И он так сверкнул глазами на Тодора, что бедняга-секретарь совершенно стушевался и предпочел перевести разговор в деловое русло.

– Когда я был вместо тебя, то получил от одного из эпизодических информаторов донесение. Довольно странное, по правде говоря. Говорится о каких-то валетах, но все изложено очень сумбурно. Я прочитал два раза и все равно понял не до конца.

– Дай его мне, – распорядился Милорад, протягивая руку.

Он был рад тому, что так кстати выдалась возможность отвлечься. Конечно, история с валетами, скорее всего, только предлог для агента, чтобы потребовать аванс за труды. Войкевич отлично знал эту манеру – напустить туману, заинтересовать, взять деньги, а потом все окажется очередным пшиком. Однако опыт научил его, что на самом деле пренебрегать нельзя ничем, потому что любое сообщение из самого проверенного источника может оказаться дезинформацией, а самое незначительное на первый взгляд послание – содержать нечто очень ценное. Поэтому он взял у Тодора листок, исписанный прыгающими каракулями, и, изгнав на время всякие мысли о женщине с золотистыми глазами, углубился в его изучение.

Глава 20 Объяснение

Граф Верчелли крякнул, поправил салфетку, заложенную за ворот, взял нож и вилку и с нетерпением воззрился на только что принесенное блюдо, с которого слуга снял крышку. Очевидно, увиденное Верчелли не понравилось, потому что граф, сенатор и кавалер высшего иллирийского ордена Золотого Льва окаменел и выпучил глаза.

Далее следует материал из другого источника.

(** ** A loader for a fragment of YAML

    [flat_yaml] agrees with [yaml.safe_load] on the documents of a small
    fragment: the empty document, one scalar, or a block mapping of
    [key: value] lines with distinct plain-word keys and scalar values.
    A scalar is a plain word (resolved to a truth value or to null where
    YAML 1.1 does so), a decimal number, or double-quoted text without
    escapes.  Every other document is outside the fragment: [flat_yaml]
    refuses it, also where [yaml.safe_load] loads a value (a plain scalar
    such as [123abc], a nested or flow collection, a block scalar).  The
    fragment serves to run the parser on concrete descriptors; the
    statements about the parser hold for every loader. *)

Module Yaml.
Import Str.

Definition is_lower (c : ascii) : bool :=
  let n := nat_of_ascii c in (97 <=? n)%nat && (n <=? 122)%nat.

Definition is_digit (c : ascii) : bool :=
  let n := nat_of_ascii c in (48 <=? n)%nat && (n <=? 57)%nat.

Definition is_word_char (c : ascii) : bool :=
  is_lower c || is_digit c || Ascii.eqb c (ascii_of_nat 45).

(** plain words that YAML 1.1 resolves to a truth value or to null *)
Definition reserved (s : string) : bool :=
  existsb (String.eqb s) ["true"; "false"; "yes"; "no"; "on"; "off"; "null"].

(** a plain scalar resolved to text *)
Definition plain_word (s : string) : bool :=
  match s with
  | "" => false
  | String c r => is_lower c && all_chars is_word_char r && negb (reserved s)
  end.

(** a decimal number without sign or leading zero *)
Definition decimal (s : string) : option Z :=
  match s with
  | "" => None
  | String c r =>
      if all_chars is_digit s && (String.eqb s "0" || negb (Ascii.eqb c "0"%char))
      then Some (Z.of_nat
             (fold_left (fun acc d => 10 * acc + (nat_of_ascii d - 48))%nat
                        (list_ascii_of_string s) 0%nat))
      else None
  end.

(** the text between double quotes, when it holds no quote and no backslash *)
Definition quoted_text (s : string) : option string :=
  match s with
  | String q r =>
      match strip_prefix (String dquote "") (String.rev r) with
      | Some inner =>
          if Ascii.eqb q dquote
             && all_chars (fun c => negb (Ascii.eqb c dquote)
                                    && negb (Ascii.eqb c (ascii_of_nat 92))
                                    && (32 <=? nat_of_ascii c)%nat
                                    && (nat_of_ascii c <=? 126)%nat) inner
          then Some (String.rev inner)
          else None
      | None => None
      end
  | "" => None
  end.

(** what YAML 1.1 makes of a reserved word *)
Definition resolved (s : string) : option pyval :=
  if existsb (String.eqb s) ["true"; "yes"; "on"] then Some (PBool true)
  else if existsb (String.eqb s) ["false"; "no"; "off"] then Some (PBool false)
  else if String.eqb s "null" then Some PNone
  else None.

Definition scalar (s : string) : option pyval :=
  match quoted_text s with
  | Some t => Some (PStr t)
  | None =>
      match resolved s with
      | Some v => Some v
      | None =>
          if plain_word s then Some (PStr s)
          else match decimal s with
               | Some z => Some (PInt z)
               | None => None
               end
      end
  end.

(** [key: value] *)
Fixpoint key_value (line : string) : option (string * string) :=
  match line with
  | "" => None
  | String c r =>
      match strip_prefix ": " line with
      | Some v => Some ("", v)
      | None =>
          match key_value r with
          | Some (k, v) => Some (String c k, v)
          | None => None
          end
      end
  end.

Definition entry (line : string) : option (string * pyval) :=
  match key_value line with
  | Some (k, v) =>
      if plain_word k
      then match scalar v with Some x => Some (k, x) | None => None end
      else None
  | None => None
  end.

Fixpoint entries (lines : list string) : option (list (string * pyval)) :=
  match lines with
  | [] => Some []
  | l :: r =>
      match entry l, entries r with
      | Some (k, v), Some es =>
          if existsb (fun e => String.eqb e.1 k) es then None else Some ((k, v) :: es)
      | _, _ => None
      end
  end.

Definition flat_yaml (doc : string) : outcome pyval :=
  if String.eqb doc "" then Ret PNone
  else match scalar doc with
       | Some v => Ret v
       | None =>
           match entries (split nl doc) with
           | Some ((k, v) :: es) =>
               Ret (PDict (List.map (fun e => (PStr e.1, e.2)) ((k, v) :: es)))
           | _ => Raise YAMLError
           end
       end.

End Yaml.

(** ** marketplace.py *)

Module Marketplace.
Import Str Fs.

(** What [install_skill] and [remove_skill] act on: the file tree, and the
    commands handed to [subprocess.run] so far. *)
Record world := {
  files : node;
  spawned : list (list string)
}.

(** A function with effects: the outcome of the call and the world after it *)
Definition M (A : Type) : Type := world -> outcome A * world.

Definition ret {A} (a : A) : M A := fun w => (Ret a, w).

Definition bind {A B} (m : M A) (k : A -> M B) : M B :=
  fun w =>
    match m w with
    | (Ret a, w') => k a w'
    | (Raise e, w') => (Raise e, w')
    end.

(** [try: m  except Exception as e: h e] *)
Definition try_except {A} (m : M A) (h : exn -> M A) : M A :=
  fun w =>
    match m w with
    | (Ret a, w') => (Ret a, w')
    | (Raise e, w') => h e w'
    end.

Notation "x <- m ;; k" := (bind m (fun x => k))
  (at level 100, m at next level, right associativity).

(** a call on the file tree alone *)
Definition on_files {A} (f : node -> outcome A * node) : M A :=
  fun w =>
    let (r, fs) := f (files w) in
    (r, {| files := fs; spawned := spawned w |}).

(** [p.exists()], as the tree answers it.  The tree has no limit on the
    length of a name and follows no [..]: for a path outside
    [Limits.within_limits] the file system may raise [OSError] or answer
    for another directory. *)
Definition exists_path (p : path) : M bool :=
  on_files (fun fs => (Ret (path_exists fs p), fs)).

Definition mkdir (p : path) : M unit :=
  on_files (fun fs =>
    match mkdir_parents fs p with
    | Ret fs' => (Ret tt, fs')
    | Raise e => (Raise e, fs)
    end).

(** What a run of [git] comes to: the executable could not be started, or
    it exited with a return code, its error output, and the work tree it
    was to write. *)
Inductive run_result :=
| SpawnFailed (e : exn)
| Exited (returncode : Z) (stderr : string) (worktree : gmap string node).

Record CompletedProcess := {
  returncode : Z;
  stderr : string
}.

(** [skill_ref] resolved by [install_skill]: [(repo_url, skill_name)] *)
Definition resolve_ref (skill_ref : string) : option (string * string) :=
  if startswith "http" skill_ref
  then Some (skill_ref, last_piece (split slash (rstrip_char slash skill_ref)))
  else if contains slash skill_ref
  then match split_once slash skill_ref with
       | Some (owner, skill_name) =>
           Some ("https://github.com/" ++ owner ++ "/skills", skill_name)
       | None => None
       end
  else None.

(** the skill name [install_skill] works with, when it accepts the reference *)
Definition install_name (skill_ref : string) : option string :=
  match resolve_ref skill_ref with
  | Some (_, skill_name) => Some skill_name
  | None => None
  end.

(** the skill name [remove_skill] works with *)
Definition remove_name (skill_ref : string) : string :=
  if contains slash skill_ref
  then last_piece (split slash skill_ref)
  else skill_ref.

Section WithEnvironment.

(** the [git] executable: what a run with these arguments on this file
    tree comes to *)
Variable git : list string -> node -> run_result.

(** [str(e)] *)
Variable describe : exn -> string.

(** [subprocess.run(argv, capture_output=True)] for a [git] command whose
    work tree is [work_tree].  A run that exits with 0 leaves its work
    tree as a directory at [work_tree]; any other run leaves the file tree
    as it was. *)
Definition subprocess_run (argv : list string) (work_tree : path) : M CompletedProcess :=
  fun w =>
    let log := (spawned w ++ [argv])%list in
    match git argv (files w) with
    | SpawnFailed e => (Raise e, {| files := files w; spawned := log |})
    | Exited rc err tree =>
        (Ret {| returncode := rc; stderr := err |},
         {| files := if (rc =? 0)%Z then graft (files w) work_tree (Dir tree)
                     else files w;
            spawned := log |})
    end.

(** the body of the [try] of [install_skill] *)
Definition fetch (repo_url skill_name : string) (skills_dir target_dir : path) : M string :=
  let temp_dir := path_div skills_dir (".tmp_" ++ skill_name) in
  result <- subprocess_run
              ["git"; "clone"; "--depth"; "1"; "--filter=blob:none"; "--sparse";
               repo_url; str_path temp_dir] temp_dir ;;
  if negb (returncode result =? 0)%Z
  then ret ("Error cloning repository: " ++ stderr result)
  else
    _ <- subprocess_run
           ["git"; "-C"; str_path temp_dir; "sparse-checkout"; "set";
            "skills/" ++ skill_name] temp_dir ;;
    let skill_source := path_div (path_div temp_dir "skills") skill_name in
    found <- exists_path skill_source ;;
    if (found : bool)
    then
      _ <- on_files (fun fs => move fs skill_source target_dir) ;;
      _ <- on_files (fun fs => rmtree fs temp_dir) ;;
      ret ("Successfully installed skill '" ++ skill_name ++ "'.")
    else
      _ <- on_files (fun fs => rmtree fs temp_dir) ;;
      ret ("Error: Skill '" ++ skill_name ++ "' not found in repository.").

(** [install_skill(skill_ref, skills_dir)] *)
Definition install_skill (skill_ref : string) (skills_dir : path) : M string :=
  _ <- mkdir skills_dir ;;
  match resolve_ref skill_ref with
  | None =>
      ret ("Error: Invalid skill reference '" ++ skill_ref
           ++ "'. Use 'owner/skill-name' format.")
  | Some (repo_url, skill_name) =>
      let target_dir := path_div skills_dir skill_name in
      present <- exists_path target_dir ;;
      if (present : bool)
      then ret ("Skill '" ++ skill_name
                ++ "' is already installed. Remove it first to reinstall.")
      else try_except (fetch repo_url skill_name skills_dir target_dir)
                      (fun e => ret ("Error installing skill: " ++ describe e))
  end.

– Что это? – спросил Верчелли голосом суше ветра сирокко, пролетающего над бескрайней пустыней, и, слегка оттопырив мизинец, указал на содержимое блюда.

– Печеный картофель, ваше сиятельство.

– Картофель? А почему я должен его есть?

– Но ваш доктор считает… – залепетал сбитый с толку слуга.

– Что он считает, я знаю, – свирепо перебил его граф. – Наверняка он считает, что мне пора к праотцам. А так как я не тороплюсь на встречу с ними, он решил меня уморить. Печеный картофель, надо же!

После чего граф, сенатор и кавалер встал и стал бросать картошку в потемневшие от времени портреты предков, висевшие в простенках. Огромная столовая замка Верчелли окнами выходила на солнечную сторону, но по неизвестной науке причине здесь всегда было холодно, уныло и неуютно.

Слуга, давно уже привыкший к манерам своего хозяина, лишь почтительно поклонился, забрал пустую тарелку и стал подбирать разбросанные куски картофеля. Верчелли налил себе ликеру, понюхал, поморщился, одним махом опрокинул рюмку и налил еще.

В этой мрачной столовой, да еще после оскорбления в виде печеного картофеля его так и подмывало с кем-нибудь поругаться, но, как на грех, никого, достойного принять на себя гнев графа, поблизости не было. Что проку ругаться со старым слугой, который и возразить-то толком не смеет?